EXERCISE GOAL = Please give, word for word, the line containing "with_buffer (4 +" and every line that comes after it in the data below.

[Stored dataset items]
□ □ □ □ □

Definition write_produce_partition (p : ProducePartitionResponse) : writer :=
  write_int32 (ppp_partition_index p) >>>
  write_int16 (ppp_error_code p) >>>
  write_int64 (ppp_base_offset p) >>>
  write_int64 (ppp_log_append_time_ms p) >>>
  write_int64 (ppp_log_start_offset p) >>>
  write_int8 1 >>>
  write_int8 0 >>>
  write_int8 0.
Definition write_produce_topic (t : ProduceTopicResponse) : writer :=
  write_compact_string (ptp_topic_name t) >>>
  write_count (ptp_partitions t) >>>
  for_each write_produce_partition (ptp_partitions t) >>>
  write_int8 0.

Definition ser_produce (r : ProduceResponse) : outcome bytes :=
  let body_size := 4 + 1 + count_size (pp_responses r) +
                   zsum produce_topic_size (pp_responses r) + 4 + 1 in
  with_buffer (4 + body_size) (
    write_int32 (wrap_int 32 body_size) >>>
    write_int32 (pp_correlation_id r) >>>
    write_int8 0 >>>
    write_count (pp_responses r) >>>
    for_each write_produce_topic (pp_responses r) >>>
    write_int32 (pp_throttle_time_ms r) >>>
    write_int8 0).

□ □ □ □ □

OUTPUT OF THE EXERCISE =
  with_buffer (4 + body_size) (
    write_int32 (wrap_int 32 body_size) >>>
    write_int32 (pp_correlation_id r) >>>
    write_int8 0 >>>
    write_count (pp_responses r) >>>
    for_each write_produce_topic (pp_responses r) >>>
    write_int32 (pp_throttle_time_ms r) >>>
    write_int8 0).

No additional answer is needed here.